Clinical time-course and characteristics of islet cell cytoplasmatic antibodies in childhood diabetes

Abstract
Circulating islet cell antibodies (ICA) were present in high frequency (80%) early after diagnosis and decreased in the time course of childhood diabetes mellitus. The complement fixing ability of islet cell antibodies (CF-ICA) in the course of the disease appeared to depend on the titre of ICA: the coefficient of correlation between ICA and CF-ICA titres was 0.79 and all ICA's with a titre over 16 were complement-fixing. Incubating fresh frozen human pancreatic sections thrice rather than once with the children's sera, increased the detectability of complement fixation by a factor 1.4 in all ICA-positive sera.
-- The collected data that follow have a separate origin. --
Lemma assign_body_run cfg saved d x (p : pci_state B) b raw (s : st) :
  pci_inv p → pci_devices p !! d = Some x → (d < Z.to_nat (pci_device_count p))%nat →
  as_pci s = at_bars p d x b (bars x) → Forall cap_ok (caps (regions s)) → Forall (cap_mem (bars x)) (caps (regions s)) →
  ∃ f s' b' l', assign_body cfg saved d raw s = Ret (f, s') ∧ as_pci s' = at_bars p d x b' l' ∧
    bars_ok l' ∧ same_shape (bars x) l' ∧
    match f with
    | None => placed_upto (as_pci s') d l' 6 ∧ (r_mapped (regions s') = true ∧ caps (regions s') = caps (regions s)) ∧
        Forall (region_mapped (io_view (kmap s')) l') (caps (regions s))
    | Some rs => Forall mrange_ok rs ∧ adds (io_view (kmap s)) (range_pages rs) (io_view (kmap s'))
    end.
Proof.
  intros HI Hx Hdc Hp Hok Hmem. pose proof (lookup_lt_Some _ _ _ Hx) as Hd. unfold assign_body.
  pose proof (Forall_lookup_1 _ _ _ _ (pv_bars _ HI) Hx) as Hl. simpl in Hl.
  assert (HIq : pci_inv (at_bars p d x b (bars x))) by (by apply at_bars_inv).
  destruct (validate_run p d x b (bars x) HIq Hd Hl) as (v & Hval & HV).
  rewrite (bind_Ret _ _ s v (set_as_pci (at_bars p d x b (bars x)) s)) by (apply on_pci_run; by rewrite Hp).
  case_decide as Hv; [by exists (Some []), (set_as_pci (at_bars p d x b (bars x)) s), b, (bars x)|].
  assert (v = None) as -> by (destruct v; [|done]; by destruct Hv). specialize (HV eq_refl).
  assert (Hlt6 : ∀ i e, bars x !! i = Some e → Z.of_nat i < 6).
  { intros i e Hi. pose proof (lookup_lt_Some _ _ _ Hi). rewrite (bo_len _ Hl) in *. lia. }
  destruct (allocate_run p cfg d x b (bars x) raw HI Hx Hdc Hl) as (a & b1 & l1 & Hall & Hl1 & HS1 & HP1).
  { intros i e Hi Hve Hio. by apply (HV i e Hi (Hlt6 i e Hi)). }
  { intros i e Hi Hve Hio. destruct (HV i e Hi (Hlt6 i e Hi) Hve Hio). split; [done|lia]. }
  erewrite bind_Ret by (apply on_pci_run; exact Hall).
  case_decide as Ha; [by eexists (Some []), _, b1, l1|].
  assert (a = None) as -> by (destruct a; [|done]; by destruct Ha). specialize (HP1 eq_refl).
  erewrite bind_Ret by (apply on_pci_run; exact (at_bars_get p d x b1 l1 Hd)). rewrite bind_gets.
  cbn [regions set_as_pci bars with_bars].
  set (s1 := set_as_pci (at_bars p d x b1 l1) _).
  destruct (mapM (cap_range l1) (caps (regions s))) as [rs|] eqn:Hrs; [|by exists (Some []), s1, b1, l1].
  apply mapM_Some_1 in Hrs. assert (Hlen : length rs = 4%nat) by (by rewrite <-(Forall2_length _ _ _ Hrs)).
  assert (Hcap : ∀ k c r, caps (regions s) !! k = Some c → rs !! k = Some r → pages_ok r ∧ r.1 ≤ r.2 ∧
    ∃ e, l1 !! Z.to_nat (cap_bar c) = Some e ∧ r.1 ≤ bar_base e + cap_offset c ∧ bar_base e + cap_offset c + cap_length c ≤ r.2).
  { intros k c r Hc Hr. pose proof (Forall2_lookup_lr _ _ _ _ _ _ Hrs Hc Hr) as Hcr.
    apply (cap_range_run _ d (bars x) l1 c r HP1 (bo_len _ Hl1) HS1);
      [by apply (Forall_lookup_1 _ _ _ _ Hok Hc)|by apply (Forall_lookup_1 _ _ _ _ Hmem Hc)|exact Hcr]. }
  assert (Hrs_ok : Forall (λ r, pages_ok r ∧ r.1 ≤ r.2) rs).
  { apply Forall_lookup. intros k r Hr. destruct (Forall2_lookup_r _ _ _ _ _ Hrs Hr) as (c & Hc & _).
    destruct (Hcap k c r Hc Hr) as (H1 & H2 & _). done. }
  set (ms := merge_ranges (sort_ranges rs)).
  assert (Hms : Forall (λ r, pages_ok r ∧ r.1 ≤ r.2) ms).
  { assert (Hsort : Forall (λ r, pages_ok r ∧ r.1 ≤ r.2) (sort_ranges rs)) by (by rewrite sort_ranges_perm).
    apply Forall_and. split.
    - apply (merge_fold_ends (λ z, 0 ≤ z ∧ z mod 4096 = 0) (λ z, z < 2 ^ 62 ∧ z mod 4096 = 0)); [done|].
      eapply Forall_impl; [exact Hsort|]. by intros r [? _].
    - apply merge_fold_le; [done|]. eapply Forall_impl; [exact Hsort|]. by intros r [_ ?]. }
  destruct (map_ranges_run ms (kmap s)) as (ok & l2 & m2 & Hmap & Hl2 & Hadd & Hfull); [done|].
  erewrite bind_Ret by (apply on_kmap_run; exact Hmap).
  destruct ok; cbn [negb]; [|by eexists (Some l2), _, b1, l1].
  set (b2 := pcie_write16 (cfg + COMMAND_OFFSET) (Z.lor saved PCI_COMMAND_MEMORY) b1).
  rewrite (bind_Ret _ _ _ tt (set_as_pci (at_bars p d x b2 l1) (set_kmap m2 s1))) by done.
  rewrite (bind_Ret _ _ _ (pcie_read16 (cfg + COMMAND_OFFSET) b2) (set_as_pci (at_bars p d x b2 l1) (set_kmap m2 s1))) by done.
  case_decide; [by eexists (Some l2), _, b2, l1|].
  eexists None, _, b2, l1. split; [done|]. split_and!; [done..|].
  apply Forall_lookup. intros k c Hc. destruct (Forall2_lookup_l _ _ _ _ _ Hrs Hc) as (r & Hr & _).
  destruct (Hcap k c r Hc Hr) as (_ & _ & e & He & HrS & HrE). exists e. split; [done|]. intros y Hy.
  destruct (merge_ranges_covers rs r Hlen ltac:(by eapply list_elem_of_lookup_2)) as (z & Hz & Hz1 & Hz2). fold ms in Hz.
  destruct (PGROUNDDOWN_bounds y) as [Hyb Hym].
  rewrite Forall_forall in Hms. destruct (Hms z Hz) as [Hzok _]. pose proof Hzok as ((? & Hzs) & ? & Hze).
  apply (adds_lookup _ _ _ _ Hadd). rewrite (Hfull eq_refl). apply (range_pages_elem ms z); [done|done| |done].
  split; [|lia]. pose proof (Z.div_mod z.1 4096). pose proof (Z.div_mod (PGROUNDDOWN y) 4096). lia.
Qed.
(** The memory of the request a thread made with the chain [i]. *)
Record chain_mem (s : driver) (b : nat) (w : bool) (i : Z * Z * Z) (y : io_buf) (st : Z) : Prop := {
  cm_0 : desc (vq s) !! Z.to_nat i.1.1 = Some (mk_desc (req_pa i.1.1) 16 VIRTQ_DESC_F_NEXT i.1.2);
  cm_1 : desc (vq s) !! Z.to_nat i.1.2 =
    Some (mk_desc (data_pa b) BSIZE (if w then VIRTQ_DESC_F_NEXT else VIRTQ_DESC_F_NEXT + VIRTQ_DESC_F_WRITE) i.2);
  cm_2 : desc (vq s) !! Z.to_nat i.2 = Some (mk_desc (status_pa i.1.1) 1 VIRTQ_DESC_F_WRITE NO_DESC);
  cm_req : req s !! Z.to_nat i.1.1 =
    Some (mk_req (if w then VIRTIO_BLK_T_OUT else VIRTIO_BLK_T_IN) 0 (8 * io_blkno y));
  cm_info : info s !! Z.to_nat i.1.1 = Some (mk_info (Some b) st);
  cm_buf : io_bufs s !! b = Some y
}.

Definition thread_ok (c : sys V) (fl U Dn : list Z) (t : Z) (x : thread) : Prop :=
  match th_at x with
  | W_desc aw => aw = false → (length fl < 3)%nat
  | W_post i => blk_lock c = Some (L_thread t) ∧
      avail_ring (vq (drv c)) !! Z.to_nat (avail_idx (vq (drv c)) mod NUM) = Some i.1.1 ∧
      ∃ y st, chain_mem (drv c) (th_buf x) (th_write x) i y st ∧ io_done y = 0
  | W_done i aw => ∃ y st, chain_mem (drv c) (th_buf x) (th_write x) i y st ∧ phase_ok U Dn i.1.1 aw y st
  end.

(** [fl] is the free list, [P] what the device has not fetched yet, [U] what
    it has answered, [Dn] what the handler has seen. *)
Record blk_inv (c : sys V) (fl P U Dn : list Z) : Prop := {
  bi_len : Forall (λ n, n = Z.to_nat NUM) [length (desc (vq (drv c))); length (avail_ring (vq (drv c)));
    length (used_ring (vq (drv c))); length (req (drv c)); length (info (drv c))];
  bi_mem : vq_mem (vq (drv c)) = true;
  bi_woken : woken (drv c) = [];
  bi_io : Forall io_ok (io_bufs (drv c));
  bi_free : flist (desc (vq (drv c))) (free_desc_idx (drv c)) fl;
  bi_perm : fl ++ collect chain_of (thr c) ≡ₚ seqZ 0 NUM;
  bi_bufs : ∀ t t' x x', thr c !! t = Some x → thr c !! t' = Some x' → th_buf x = th_buf x' → t = t';
  bi_range : ∀ t x, thr c !! t = Some x → (th_buf x < length (io_bufs (drv c)))%nat;
  bi_heads : P ++ dev_taken (dev c) ++ U ++ Dn ≡ₚ collect head_of (thr c);
  bi_P : ring_seg (avail_ring (vq (drv c))) (dev_next (dev c)) P ∧
    avail_idx (vq (drv c)) = u16 (dev_next (dev c) + Z.of_nat (length P)) ∧ 0 ≤ dev_next (dev c) < 2 ^ 16;
  bi_U : ring_seg (used_ring (vq (drv c))) (last_used_idx (drv c)) U ∧
    used_idx (vq (drv c)) = u16 (last_used_idx (drv c) + Z.of_nat (length U)) ∧ 0 ≤ last_used_idx (drv c) < 2 ^ 16;
  bi_irq : blk_lock c = Some L_irq → U ≠ [];
  bi_post : ∀ t, blk_lock c = Some (L_thread t) → ∃ b w i, thr c !! t = Some (mk_thread b w (W_post i));
  bi_thr : ∀ t x, thr c !! t = Some x → thread_ok c fl U Dn t x
}.

(** ** The contract: an atomic disk *)

(** The blocks of the buffers with their numbers, the disk, and for each call
    whether its transfer has happened. *)
Record disk_sys := mk_disk { a_bufs : list (block * Z); a_media : D; a_thr : gmap Z (nat * bool * bool) }.

Inductive disk_step : disk_sys → option label → disk_sys → Prop :=
  | ds_idle a : disk_step a None a
  | ds_call a t b w : a_thr a !! t = None →
      disk_step a (Some (Call t b w)) (mk_disk (a_bufs a) (a_media a) (<[t := (b, w, false)]> (a_thr a)))
  | ds_xfer a t b w x n : a_thr a !! t = Some (b, w, false) → a_bufs a !! b = Some (x, n) →
      disk_step a None
        (mk_disk (if w : bool then a_bufs a else <[b := (disk_read n (a_media a), n)]> (a_bufs a))
           (transfer w n x (a_media a)) (<[t := (b, w, true)]> (a_thr a)))
  | ds_return a t b w : a_thr a !! t = Some (b, w, true) →
      disk_step a (Some (Return t)) (mk_disk (a_bufs a) (a_media a) (delete t (a_thr a)))
  | ds_edit a b n x : (∀ t b' w f, a_thr a !! t = Some (b', w, f) → b' ≠ b) →
      disk_step a (Some (Edit b n x)) (mk_disk (<[b := (x, n)]> (a_bufs a)) (a_media a) (a_thr a)).

Definition answered (U Dn : list Z) (x : thread) : nat * bool * bool :=
  (th_buf x, th_write x, match th_at x with W_done i _ => bool_decide (i.1.1 ∈ U ++ Dn) | _ => false end).
Definition contents (s : driver) : list (block * Z) := (λ y, (io_data y, io_blkno y)) <$> io_bufs s.
Definition view (c : sys V) (U Dn : list Z) : disk_sys :=
  mk_disk (contents (drv c)) (dev_media (dev c)) (answered U Dn <$> thr c).

(** ** How far the requests still have to go *)

Definition todo (x : thread) : list Z :=
  match th_at x with W_desc true => replicate 9 0 | W_desc false => replicate 8 0 | W_post _ => replicate 7 0 | W_done _ _ => [] end.
Definition weight (c : sys V) (P U Dn : list Z) : nat :=
  length (collect todo (thr c)) + 6 * length P + 5 * length (dev_taken (dev c)) + 4 * length U + length Dn +
  match blk_lock c with Some L_irq => 0 | _ => 1 end.
(** Any moment of a later calendar day is later. *)
Lemma time_of_later_day tf now y m d :
  valid_fields tf = true -> 0 <= now ->
  civil (now / TICKS_PER_DAY) y m d ->
  y + 1601 < Year tf \/
  (y + 1601 = Year tf /\ (m + 1 < Month tf \/ (m + 1 = Month tf /\ d + 1 < Day tf))) ->
  now <= fields_time tf.
Proof.
  intros Hv Hnow Hc Hlater.
  destruct (civil_of_valid tf Hv) as (D & Hc' & HD & ms & Hms & _ & ->).
  assert (now / TICKS_PER_DAY < D); [|unfold TICKS_PER_DAY in *; zdiv].
  pose proof (civil_in_year _ _ _ _ Hc). pose proof (civil_in_year _ _ _ _ Hc').
  destruct Hlater as [Hy|[Hy Hmd]].
  - pose proof (year_days_mono (y + 1) (Year tf - 1601) ltac:(lia)). lia.
  - replace (Year tf - 1601) with y in * by lia.
    destruct Hc as [_ Hm Hd HD1], Hc' as [_ Hm' Hd' HD2].
    destruct Hmd as [Hm2|[Hm2 Hd2]].
    + pose proof (DaysPrecedingMonth_mono (IsLeapYear (y + 1)) (m + 1) (Month tf - 1)
        ltac:(lia) ltac:(lia) ltac:(lia)). lia.
    + replace (Month tf - 1) with m in * by lia. lia.
Qed.

(** For a relative cutover rule (n-th weekday of a month) the routine
    succeeds and returns a moment that is the n-th, or else the last, such
    weekday of that month at the rule's time of day; it lies in the current
    year when ThisYear is set and is never before the current time when it is
    not. *)
Theorem RtlCutoverTimeToSystemTime_rule rule now ThisYear :
  rule_ok rule = true -> 0 <= now < 2 ^ 63 -> Year (RtlTimeToTimeFields now) <= 30826 ->
  exists T,
    RtlCutoverTimeToSystemTime rule now ThisYear = Some (true, Some T) /\
    matches_rule rule (RtlTimeToTimeFields T) /\
    (if ThisYear then Year (RtlTimeToTimeFields T) = Year (RtlTimeToTimeFields now)
     else now <= T).
Proof.
  intros Hr Hnow Hyear. unfold RtlCutoverTimeToSystemTime.
  assert (HY0 : Year rule = 0 /\ 1 <= Day rule <= 5) by (unfold rule_ok in Hr; lia).
  rewrite (proj1 HY0). cbn [negb Z.eqb].
  replace ((Day rule >? 5) || (Day rule =? 0)) with false by lia.
  destruct (RtlTimeToTimeFields_civil now ltac:(lia)) as (y & m & d & Hc & Hy & E).
  rewrite E in Hyear |- *. cbn [fields_of Year] in Hyear.
  assert (Hy0 : 0 <= y) by (destruct Hc; lia).
  set (cur := fields_of _ _ _ _ _).
  assert (Hcur : Year cur = y + 1601 /\ Month cur = m + 1 /\ Day cur = d + 1) by done.
  destruct Hcur as (HcY & HcM & HcD).
  (* an attempt that is not for the current month ends the search *)
  assert (Hfinal : forall fuel y', 1601 <= y' <= 30827 ->
    exists dd, valid_fields (candidate rule y' dd) = true /\
      matches_rule rule (RtlTimeToTimeFields (fields_time (candidate rule y' dd))) /\
      Year (RtlTimeToTimeFields (fields_time (candidate rule y' dd))) = y' /\
      try_next_year (S fuel) rule cur now y' false = Some (true, Some (fields_time (candidate rule y' dd)))).
  { intros fuel y' Hy'.
    destruct (try_next_year_step fuel rule cur now y' false Hr Hy') as (dd & Hdd & Hm & Ht).
    destruct (candidate_ok rule y' dd Hr Hy' Hdd) as [_ Hv].
    exists dd. rewrite Ht. split; [done|]. split; [done|]. split; [|done].
    rewrite RtlTimeToTimeFields_fields_time by done. reflexivity. }
  destruct ThisYear; cbn [negb].
  { destruct (Hfinal 1%nat (Year cur) ltac:(lia)) as (dd & Hv & Hm & HY & ->).
    eexists; split; [reflexivity|]. done. }
  assert (Hlater : forall fuel y', (y + 1601 < y' <= 30827 \/ (y' = y + 1601 /\ m + 1 < Month rule)) ->
    exists T, try_next_year (S fuel) rule cur now y' false = Some (true, Some T) /\
      matches_rule rule (RtlTimeToTimeFields T) /\ now <= T).
  { intros fuel y' Hy'.
    destruct (Hfinal fuel y' ltac:(lia)) as (dd & Hv & Hm & HY & Ht). rewrite Ht.
    eexists; split; [reflexivity|]. split; [done|].
    apply (time_of_later_day _ now y m d); try done; [lia|]. cbn [candidate Year Month]. lia. }
  destruct (Z.ltb_spec (Month rule) (Month cur)).
  { rewrite s16_small by lia. apply Hlater. lia. }
  destruct (Z.gtb_spec (Month rule) (Month cur)).
  { apply Hlater. lia. }
  destruct (try_next_year_step 1%nat rule cur now (Year cur) true Hr ltac:(lia)) as (dd & Hdd & Hm & Ht).
  rewrite Ht. cbn [andb]. rewrite s16_small by lia.
  destruct ((dd <? Day cur) || _) eqn:Hre; [apply Hlater; lia|].
  eexists; split; [reflexivity|]. split; [done|].
  destruct (Z.eqb_spec dd (Day cur)); [lia|].
  apply (time_of_later_day _ now y m d); [|lia|done|cbn [candidate Year Month Day]; lia].
  apply candidate_ok; [done|lia|done].
Qed.

Lemma cutover_weeks_total fuel tf W T B :
  1 <= W <= 5 -> T <= 5 -> T - W <= Z.of_nat fuel -> is_Some (cutover_weeks fuel tf W T B).
Proof.
  revert tf W B. induction fuel as [|fuel IH]; intros tf W B HW HT Hf; cbn [cutover_weeks];
    (destruct (Z.ltb_spec W T); [|done]).
  { lia. }
  destruct (RtlTimeFieldsToTime _); [|done].
  rewrite (s16_small (W + 1)) by lia. apply IH; lia.
Qed.

Lemma try_next_year_total fuel rule cur now y (mm : bool) :
  Day rule <= 5 -> (if mm then 2 else 1) <= Z.of_nat fuel ->
  is_Some (try_next_year fuel rule cur now y mm).
Proof.
  intros HD. revert y mm. induction fuel as [|fuel IH]; intros y mm Hf; [destruct mm; lia|].
  cbn [try_next_year].
  destruct (RtlTimeFieldsToTime _) as [t|]; [|done].
  set (wtf := if _ >? _ then _ else _).
  destruct (cutover_weeks_total 5 wtf 1 (Day rule) (Day wtf)) as [b ->]; [lia..|].
  destruct (RtlTimeFieldsToTime _) as [t'|]; [|done].
  destruct mm; [|done].
  destruct (_ && _); [|done]. apply IH. lia.
Qed.

(** C38: The search for the cutover moment always ends, for every rule and
    every current time: the retry in the following year happens at most once
    and the week loop makes at most four steps. *)
Theorem RtlCutoverTimeToSystemTime_terminates rule now ThisYear :
  is_Some (RtlCutoverTimeToSystemTime rule now ThisYear).
Proof.
  unfold RtlCutoverTimeToSystemTime.
  destruct (negb (Year rule =? 0)).
  { destruct (RtlTimeFieldsToTime rule); [|done]. by destruct (_ <? _). }
  destruct ((Day rule >? 5) || _) eqn:E; [done|].
  set (p := if negb ThisYear then _ else _). destruct p as [y mm].
  apply try_next_year_total; [lia|destruct mm; done].
Qed.

(** When the time zone bias can be queried, converting a system time to
    local time and back gives the same time, 64-bit wrap-around included. *)
Theorem local_time_roundtrip Q t :
  NT_SUCCESS (fst Q) = true -> - 2 ^ 63 <= t < 2 ^ 63 ->
  exists l, RtlSystemTimeToLocalTime Q t = (STATUS_SUCCESS, Some l) /\
            RtlLocalTimeToSystemTime Q l = (STATUS_SUCCESS, Some t).
Proof.
  intros HQ Ht. destruct Q as [st bias]. cbn in HQ.
  unfold RtlSystemTimeToLocalTime, RtlLocalTimeToSystemTime. rewrite HQ. cbn [negb].
  eexists. split; [reflexivity|]. do 2 f_equal.
  unfold swrap. zdiv.
Qed.

(** ** Witnesses *)

Lemma Convert_magic_quot_witness : Convert100nsToMilliseconds (-12345678) = -1234.
Proof. apply (Convert_magic_quot (-12345678)). lia. Defined.

Lemma ElapsedDaysToYears_correct_witness : year_days 400 <= 146097 < year_days 401.
Proof. apply (ElapsedDaysToYears_correct 146097). lia. Defined.

Lemma RtlTimeToTimeFields_roundtrip_witness :
  RtlTimeFieldsToTime (RtlTimeToTimeFields 133000000000012345)
  = Some (133000000000012345 - 133000000000012345 mod 10000).
Proof.
  apply (RtlTimeToTimeFields_roundtrip 133000000000012345).
  unfold TIME_LIMIT, TICKS_PER_DAY; lia.
Defined.

Lemma RtlTimeFieldsToTime_roundtrip_witness :
  RtlTimeToTimeFields 125911584000000000
  = set_Weekday (mkTF 2000 1 1 0 0 0 0 0) 6.
Proof.
  apply (RtlTimeFieldsToTime_roundtrip (mkTF 2000 1 1 0 0 0 0 0) 125911584000000000).
  - unfold fields_typed; rewrite !Forall_cons_iff; cbn; repeat split; lia || constructor.
  - vm_compute; reflexivity.
Defined.

Lemma RtlTimeFieldsToTime_accepts_witness :
  is_Some (RtlTimeFieldsToTime (mkTF 2000 2 29 0 0 0 0 0)).
Proof.
  apply (RtlTimeFieldsToTime_accepts (mkTF 2000 2 29 0 0 0 0 0)).
  - unfold fields_typed; rewrite !Forall_cons_iff; cbn; repeat split; lia || constructor.
  - vm_compute; reflexivity.
Defined.

Lemma RtlTimeToTimeFields_next_day_witness :
  RtlTimeToTimeFields (125911584000000000 + TICKS_PER_DAY)
  = next_day (RtlTimeToTimeFields 125911584000000000).
Proof.
  apply (RtlTimeToTimeFields_next_day 125911584000000000); unfold TICKS_PER_DAY; lia.
Defined.

Lemma RtlTimeToSecondsSince1970_spec_witness :
  RtlTimeToSecondsSince1970 116444736010000000 = Some 1.
Proof. rewrite (RtlTimeToSecondsSince1970_spec 116444736010000000); [reflexivity|lia]. Defined.

Lemma RtlTimeToSecondsSince1980_spec_witness :
  RtlTimeToSecondsSince1980 116444736010000000 = None.
Proof. rewrite (RtlTimeToSecondsSince1980_spec 116444736010000000); [reflexivity|lia]. Defined.

Lemma seconds_roundtrip_witness :
  RtlTimeToSecondsSince1970 (RtlSecondsSince1970ToTime 1234567890) = Some 1234567890.
Proof. apply (seconds_roundtrip 1234567890). lia. Defined.

Lemma RtlTimeToElapsedTimeFields_spec_witness :
  Weekday (RtlTimeToElapsedTimeFields 999999999999 (mkTF 0 0 0 0 0 0 0 5)) = 5.
Proof.
  apply (RtlTimeToElapsedTimeFields_spec 999999999999 (mkTF 0 0 0 0 0 0 0 5)).
  unfold TICKS_PER_DAY; lia.
Defined.

(** First Sunday of November, 02:00, asked in June 2022. *)
Lemma RtlCutoverTimeToSystemTime_rule_witness :
  exists T,
    RtlCutoverTimeToSystemTime (mkTF 0 11 1 2 0 0 0 0) 133000000000000000 false
      = Some (true, Some T) /\
    matches_rule (mkTF 0 11 1 2 0 0 0 0) (RtlTimeToTimeFields T) /\ 133000000000000000 <= T.
Proof.
  apply (RtlCutoverTimeToSystemTime_rule (mkTF 0 11 1 2 0 0 0 0) 133000000000000000 false);
    [vm_compute; reflexivity|lia|vm_compute; discriminate].
Defined.

Lemma local_time_roundtrip_witness :
  exists l, RtlSystemTimeToLocalTime (0, 36000000000) 5 = (STATUS_SUCCESS, Some l) /\
            RtlLocalTimeToSystemTime (0, 36000000000) l = (STATUS_SUCCESS, Some 5).
Proof. apply (local_time_roundtrip (0, 36000000000) 5); [reflexivity|lia]. Defined.

End Time.
(** The routines for large integers, with a base that is a power of two or for a
    decimal number that is not negative. *)
Theorem large_integer_text Value Base b sh OutputLength String : - 2 ^ 63 <= Value < 2 ^ 63 ->
  large_base_switch Base = Some (b, sh) -> (sh = 0 -> Base = 10 /\ 0 <= Value) ->
  - 2 ^ 31 < OutputLength < 2 ^ 31 -> Z.abs OutputLength <= Z.of_nat (length String) ->
  exists ds, numeral b (u64 Value) ds /\
    forall to, to = RtlLargeIntegerToChar \/ to = RtlLargeIntegerToUnicode ->
    to Value Base OutputLength String =
    Some (if Z.of_nat (length ds) >? Z.abs OutputLength then (STATUS_BUFFER_OVERFLOW, String)
          else (STATUS_SUCCESS, written (map chr ds) OutputLength String)).
Proof.
  intros Hv Hb Hten HO Hl. destruct (large_to_text_spec Value Base b sh OutputLength String Hv Hb Hten HO Hl) as (ds & Hn & Ht).
  exists ds. split; [done|]. intros to [->| ->]; exact Ht.
Qed.

(** ** Witnesses *)

Lemma integer_text_witness : RtlIntegerToChar 255 16 (-4) [1; 1; 1; 1; 1] = Some (STATUS_SUCCESS, [48; 48; 70; 70; 1]) /\
  exists ds, numeral 16 255 ds /\ RtlIntegerToChar 255 16 (-4) [1; 1; 1; 1; 1] =
    Some (if Z.of_nat (length ds) >? 4 then (STATUS_BUFFER_OVERFLOW, [1; 1; 1; 1; 1])
          else (STATUS_SUCCESS, written (map chr ds) (-4) [1; 1; 1; 1; 1])).
Proof.
  split; [reflexivity|].
  destruct (integer_text 255 16 16 4 (-4) [1; 1; 1; 1; 1]) as (ds & Hn & H); [lia|reflexivity|lia|cbn; lia|].
  exists ds. split; [exact Hn|]. exact (H RtlIntegerToChar (or_introl eq_refl)).
Defined.

(** [" -0x1F,"] with the base taken from the prefix. *)
Lemma RtlCharToInteger_spec_witness : RtlCharToInteger [32; 45; 48; 120; 49; 70; 44] 0 = Some (STATUS_SUCCESS, Some 4294967265).
Proof.
  apply (RtlCharToInteger_spec [32] [45] [48; 120] [49; 70] [1; 15] 44 [] 0 16 4 49); try reflexivity.
  - constructor; [unfold blank; lia|constructor].
  - right; right; reflexivity.
  - right; right; right. split; [reflexivity|]. exists 120. split; reflexivity.
  - repeat constructor; lia.
  - left. discriminate.
Defined.

Lemma RtlUnicodeStringToInteger_equiv_witness :
  RtlUnicodeStringToInteger 7 [32; 45; 49; 50] 4 10 = RtlCharToInteger [32; 45; 49; 50; 0] 10 /\
  RtlCharToInteger [32; 45; 49; 50; 0] 10 = Some (STATUS_SUCCESS, Some 4294967284).
Proof.
  split; [|reflexivity]. apply (RtlUnicodeStringToInteger_equiv 7 [32; 45; 49; 50] [] 10); [discriminate|].
  repeat constructor; lia.
Defined.

Lemma char_roundtrip_witness : exists String',
  RtlIntegerToChar 1234 10 33 (replicate 40 1) = Some (STATUS_SUCCESS, String') /\
  RtlCharToInteger String' 10 = Some (STATUS_SUCCESS, Some 1234).
Proof. apply (char_roundtrip 1234 10 10 0 33 (replicate 40 1)); [lia|reflexivity|lia|cbn; lia]. Defined.

Lemma RtlIntegerToUnicodeString_spec_witness : exists ds, numeral 10 1234 ds /\
  RtlIntegerToUnicodeString id (replicate 16 1) 1234 10 (mkUS 0 12 (replicate 6 7)) =
  if Z.of_nat (length ds) >? 16 then Some (STATUS_BUFFER_OVERFLOW, mkUS 0 12 (replicate 6 7))
  else if Z.of_nat (length ds) =? 16 then None else Some (counted_text id (map chr ds) (mkUS 0 12 (replicate 6 7))).
Proof. apply (RtlIntegerToUnicodeString_spec id (replicate 16 1) 1234 10 10 0); [lia|reflexivity|cbn; lia|cbn; lia]. Defined.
Thus tested, the detection of complement fixation per se did not appear to have a separate pathogenic significance, as the fraction of complement fixing ICA's was almost constant throughout the clinical course. The presence of ICA-IgG subclasses also was dependent on the ICA titre: above a titre of 16 mostly all four subclasses could be detected. Incubating the pancreatic tissue thrice rather than once with ICA-positive sera resulted in enhanced detectability of ICA-IgG1. Early in the course of childhood diabetes, including two prediabetic children, most of the IgG subclasses could be detected in ICA, but after a duration of one year IgG1 alone was mainly seen. In two other children, having a family history of insulin-dependency, restriction to the IgG2 subclass was found.